American historian (1923–2020)

John B. Joseph (September 1, 1923 – September 1, 2020) was an Assyrian-American educator and historian of Middle Eastern studies. He taught courses on the history of the Middle East and its relationship with the West at Franklin & Marshall College (F&M) in Lancaster, Pennsylvania, from 1961 to 1988.

== Biography ==
Joseph was born in Iraq in September 1923. He was the son of refugees from the Sayfo in pre-Iran Persia, John B. (Benjamin) Joseph attended the American School for Boys in Baghdad. Pennsylvania missionary Calvin Staudt founded the school with his wife Ida. He occasionally sent students to his alma mater, F&M. Joseph arrived in 1946, received his degree from F&M in 1950, and subsequently earned a Ph.D. from Princeton University. In his long teaching career at F&M, he inspired many students, including business executive Andrew Schindler, class of 1972, who contributed the leading sum for the construction of the "John Joseph International Center" at F&M, dedicated to the study of the world's languages, culture, history and politics.
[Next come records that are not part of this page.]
(** * Flowchart reconstruction: connection pool, arrow resolver, chain
      collapser and serializer of [flowchart_from_image.py]

    The development embeds the geometric core of the script: the detector
    output (boxes with integer corners and a class id) is turned into shapes,
    the shapes seed a pool of connection nodes, every arrow detection is
    snapped to the pool, the arrow mesh is collapsed into shape-to-shape
    edges by a breadth-first traversal, and the result is serialised as a
    chart document and an NxN matrix document.

    Conventions.
    - Python [int] is [Z].  Coordinates produced by true division
      ([x1 + width/2], [(ax1 + ax2)/2]) are exact rationals [Q].
    - [math.hypot] is read over the reals: a distance is kept through its
      square (see [distance]), so that every comparison the code makes is
      decided exactly; [distance_ltb_real] relates the comparison to the
      order of the real numbers, square roots included.  The interpreter
      compares doubles: [Double] has [find_nearest_connection] over
      binary64 values, and [find_nearest_connection_rounds_to_threshold]
      shows where the two readings part.
    - The module-level [connection_id_counter] is threaded explicitly: a
      function that calls [get_next_connection_id] takes the counter and
      returns the new one.
    - The calls into Word ([AddShape], [AddLine]) and the OCR service only
      consume values; they are left out, and the OCR result is a parameter
      [ocr_dict] of the serializer.
    - [while queue:] is iterated with fuel; running out of fuel is [None].
      [bfs_terminates] bounds the fuel that is needed and
      [collapse_arrow_chains_fuel] shows that more of it changes nothing.
    - A Python [set] is a [gset]; where the code iterates over one, the
      model lists it in the order of [elements]. *)

From Stdlib Require Import Floats.
From Stdlib Require Import QArith Reals Qreals Psatz.
From stdpp Require Import gmap strings list pretty.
Following his retirement from full-time teaching, Joseph has held the title of Lewis Audenreid Professor Emeritus of History.
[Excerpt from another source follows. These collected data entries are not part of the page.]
(** X2. [formatBlocklistJSON] returns a text none of whose lines opens a
    [tths] array as it is. *)
Theorem formatBlocklistJSON_without_tths pretty :
  Forall (fun line => trim line <> tths_opening) (split_lines pretty) ->
  formatBlocklistJSON pretty = pretty.
Proof.
  intros Hl. unfold formatBlocklistJSON.
  rewrite format_lines_outside by done. cbn [app]. apply join_split.
Qed.

Lemma formatBlocklistJSON_without_tths_witness : formatBlocklistJSON plain_pretty = plain_pretty.
Proof.
  apply formatBlocklistJSON_without_tths.
  let lines := eval vm_compute in (split_lines plain_pretty) in
  change (split_lines plain_pretty) with lines.
  lines_differ.
Defined.

(** ** The identifier validator on other values *)



(** ** Validation of a source file *)

#[local] Instance may_reset_refl env p : Reflexive (may_reset env p).
Proof. intros w. repeat split. by left. Qed.
#[local] Instance may_reset_trans env p : Transitive (may_reset env p).
Proof.
  intros a b c (Hc1 & Hr1 & Hd1) (Hc2 & Hr2 & Hd2). split; [congruence|]. split; [congruence|].
  destruct Hd1 as [Hd1|Hd1], Hd2 as [Hd2|Hd2]; rewrite Hd2, Hd1; auto.
  right. by rewrite insert_insert_eq.
Qed.

Lemma same_store_may_reset env p {A} (m : M A) :
  preserves same_store m -> preserves (may_reset env p) m.
Proof. intros H w. destruct (H w) as (Hc & Hd & Hr). repeat split; auto. Qed.

Lemma readFileSync_same_store p : preserves same_store (readFileSync p).
Proof. intros w. unfold readFileSync. destruct (disk w !! p); repeat split. Qed.
#[local] Hint Resolve readFileSync_same_store : frame.

Lemma item_has_valid_tth_same_store item : preserves same_store (item_has_valid_tth item).
Proof. unfold item_has_valid_tth. frame. Qed.
#[local] Hint Resolve item_has_valid_tth_same_store : frame.

Lemma defaultBlocklist_defined env p : defaultBlocklist env p <> JUndefined.
Proof. discriminate. Qed.

Lemma writeFileSync_default_may_reset env p :
  preserves (may_reset env p) (writeFileSync env p (defaultBlocklist env p)).
Proof.
  intros w. rewrite writeFileSync_defined by discriminate.
  case_bool_decide; cbn; repeat split; auto.
Qed.

Lemma validateBlocklistFile_may_reset env p w :
  may_reset env p w (snd (validateBlocklistFile env p w)).
Proof.
  revert w. change (preserves (may_reset env p) (validateBlocklistFile env p)).
  unfold validateBlocklistFile. cbv zeta.
  repeat first
    [ apply writeFileSync_default_may_reset
    | apply same_store_may_reset; solve [frame]
    | frame_step ].
Qed.

Lemma returns_ret {A} (a : A) : returns (ret a).
Proof. intros w. by exists a. Qed.

Lemma returns_bind {A B} (m : M A) (k : A -> M B) :
  returns m -> (forall a, returns (k a)) -> returns (bind m k).
Proof.
  intros Hm Hk w. unfold bind. destruct (Hm w) as [a Ha].
  destruct (m w) as [[a'|e] w1]; cbn in Ha; [|discriminate]. apply Hk.
Qed.

Lemma returns_try_catch {A} (m : M A) (h : string -> M A) :
  (forall e, returns (h e)) -> returns (try_catch m h).
Proof.
  intros Hh w. unfold try_catch. destruct (m w) as [[a|e] w1]; [by exists a|apply Hh].
Qed.

Lemma returns_post e : returns (post e).
Proof. intros w. by exists tt. Qed.

Lemma validateBlocklistFile_returns env p w :
  exists v, fst (validateBlocklistFile env p w) = Ok v.
Proof.
  revert w. change (returns (validateBlocklistFile env p)).
  unfold validateBlocklistFile. apply returns_try_catch. intros e.
  apply returns_bind; [apply returns_post|intros _]. cbv zeta.
  apply returns_try_catch. intros e'.
  apply returns_bind; [apply returns_post|intros _]. apply returns_ret.
Qed.

(** What [validateBlocklistFile] reports as the url. *)
Lemma validateBlocklistFile_url env p w v w' :
  validateBlocklistFile env p w = (Ok v, w') ->
  v_url v = JNull \/ isValidBlocklistURL env (v_url v) = true.
Proof.
  assert (Hdefault : forall q,
            v_url (validation_of_default (defaultBlocklist env q)) = JNull
            \/ isValidBlocklistURL env (v_url (validation_of_default (defaultBlocklist env q)))
               = true).
  { intros q. unfold validation_of_default, defaultBlocklist. cbn.
    destruct (String.eqb q (INTERNAL_BLOCKLIST_FILE env)); [right|left]; reflexivity. }
  unfold validateBlocklistFile, try_catch.
  match goal with
  | |- context [match ?body w with _ => _ end] => destruct (body w) as [[v0|e] w1] eqn:Hbody
  end.
  - intros [= <- <-]. revert Hbody.
    unfold bind at 1, readFileSync. destruct (disk w !! p) as [node|]; [|discriminate].
    destruct (data node) as [|err|j|j].
    + cbv zeta. unfold bind at 1.
      destruct (writeFileSync env p (defaultBlocklist env p) w) as [[[]|e] w2]; [|discriminate].
      unfold bind, post, modify, ret. intros [= <- <-]. apply Hdefault.
    + discriminate.
    + unfold JSON_parse, bind, lift, ret. cbn [parsed].
      destruct (get_prop j "url") as [u|]; [|discriminate].
      destruct (get_prop j "version") as [ver|]; [|discriminate].
      destruct (get_prop j "updated_at") as [upd|]; [|discriminate].
      destruct (get_prop j "description") as [descr|]; [|discriminate].
      destruct (negb (truthy u) || strict_eq u JNull || negb (isValidBlocklistURL env u)) eqn:Hu.
      { intros [= <- <-]. by left. }
      apply orb_false_iff in Hu as [_ Hu]. apply negb_false_iff in Hu.
      destruct (get_prop j "tths") as [tths|]; [|discriminate].
      destruct (negb (isArray tths)).
      { unfold post, modify. intros [= <- <-]. by right. }
      destruct (array_items tths "some") as [items|]; [|discriminate].
      destruct (some item_has_valid_tth items w) as [[b|] w2]; [|discriminate].
      destruct (negb b && (0 <? Z.of_nat (length items))); unfold post, modify;
        intros [= <- <-]; by right.
    + unfold JSON_parse, bind, lift, ret. cbn [parsed].
      destruct (reparse env j) as [j'|]; [|discriminate].
      destruct (get_prop j' "url") as [u|]; [|discriminate].
      destruct (get_prop j' "version") as [ver|]; [|discriminate].
      destruct (get_prop j' "updated_at") as [upd|]; [|discriminate].
      destruct (get_prop j' "description") as [descr|]; [|discriminate].
      destruct (negb (truthy u) || strict_eq u JNull || negb (isValidBlocklistURL env u)) eqn:Hu.
      { intros [= <- <-]. by left. }
      apply orb_false_iff in Hu as [_ Hu]. apply negb_false_iff in Hu.
      destruct (get_prop j' "tths") as [tths|]; [|discriminate].
      destruct (negb (isArray tths)).
      { unfold post, modify. intros [= <- <-]. by right. }
      destruct (array_items tths "some") as [items|]; [|discriminate].
      destruct (some item_has_valid_tth items w) as [[b|] w2]; [|discriminate].
      destruct (negb b && (0 <? Z.of_nat (length items))); unfold post, modify;
        intros [= <- <-]; by right.
  - clear Hbody. cbv zeta. unfold bind at 1, post at 1, modify at 1, try_catch.
    unfold bind at 1.
    destruct (writeFileSync env p (defaultBlocklist env p) _) as [[[]|e'] w2].
    + unfold ret. intros [= <- <-]. apply Hdefault.
    + unfold bind, post, modify, ret. intros [= <- <-]. by left.
Qed.

Lemma validateBlocklistFile_handler_spec env p w e v w' :
  (post {| severity := error;
           text := "Failed to validate blocklist " +:+ path_basename p +:+ ": "
                   +:+ e +:+ ". Resetting to default" |} ;;;
   let d := defaultBlocklist env p in
   try_catch
     (writeFileSync env p d ;;;
      ret (validation_of_default d))
     (fun writeErr =>
        post {| severity := error;
                text := "Failed to reset blocklist " +:+ path_basename p +:+ ": "
                        +:+ writeErr |} ;;;
        ret {| valid := false; v_url := JNull; v_version := JStr "1.0.0";
               v_updated_at := JStr (iso_now env); v_description := JStr "" |})) w
  = (Ok v, w') ->
  ((p ∉ readonly w) /\ v = validation_of_default (defaultBlocklist env p)
   /\ disk w' = <[p := default_node env p]> (disk w)
   /\ posted w' = posted w
        ++ [{| severity := error;
               text := "Failed to validate blocklist " +:+ path_basename p +:+ ": "
                       +:+ e +:+ ". Resetting to default" |}])
  \/ (p ∈ readonly w /\ valid v = false /\ disk w' = disk w).
Proof.
  cbv zeta. unfold bind at 1, post at 1, modify at 1, try_catch, bind at 1.
  rewrite writeFileSync_defined by discriminate. cbn [readonly with_posted].
  case_bool_decide as Hro.
  - unfold bind, post, modify, ret. intros [= <- <-]. right. auto.
  - unfold ret. intros [= <- <-]. left. auto.
Qed.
He died in Lancaster, Pennsylvania, on his 97th birthday in September 2020.

==Bibliography==
- Joseph, John B. (1959). "The World of Islam: Studies in Honour of Philip K. Hitti"
- Joseph, John B. (1961). "The Nestorians and Their Muslim Neighbors: A Study of Western Influence on Their Relations"
- Joseph, John B. (1975). "The Assyrian Affair: A Historical Perspective"
- Joseph, John B. (1983). "Muslim-Christian Relations and Inter-Christian Rivalries in the Middle East: The Case of the Jacobites in an Age of Transition"
- Joseph, John B. (1997). "Assyria and Syria: Synonyms?"
- Joseph, John B. (1998). "The Bible and the Assyrians: It Kept their Memory Alive"
- Joseph, John B. (1999). "We seem to have an identity crisis and for no reason"
- Joseph, John B. (2000). "The Modern Assyrians of the Middle East: A History of Their Encounter with Western Christian Missions, Archaeologists, and Colonial Powers"
- Joseph, John B. (2002). "Exploiting the Assyrian Presence in Iraq"
- Joseph, John B. (2002). "Response to J. F. Coakley's Review"
- Joseph, John B. (2004). "Selective reading deceives readers"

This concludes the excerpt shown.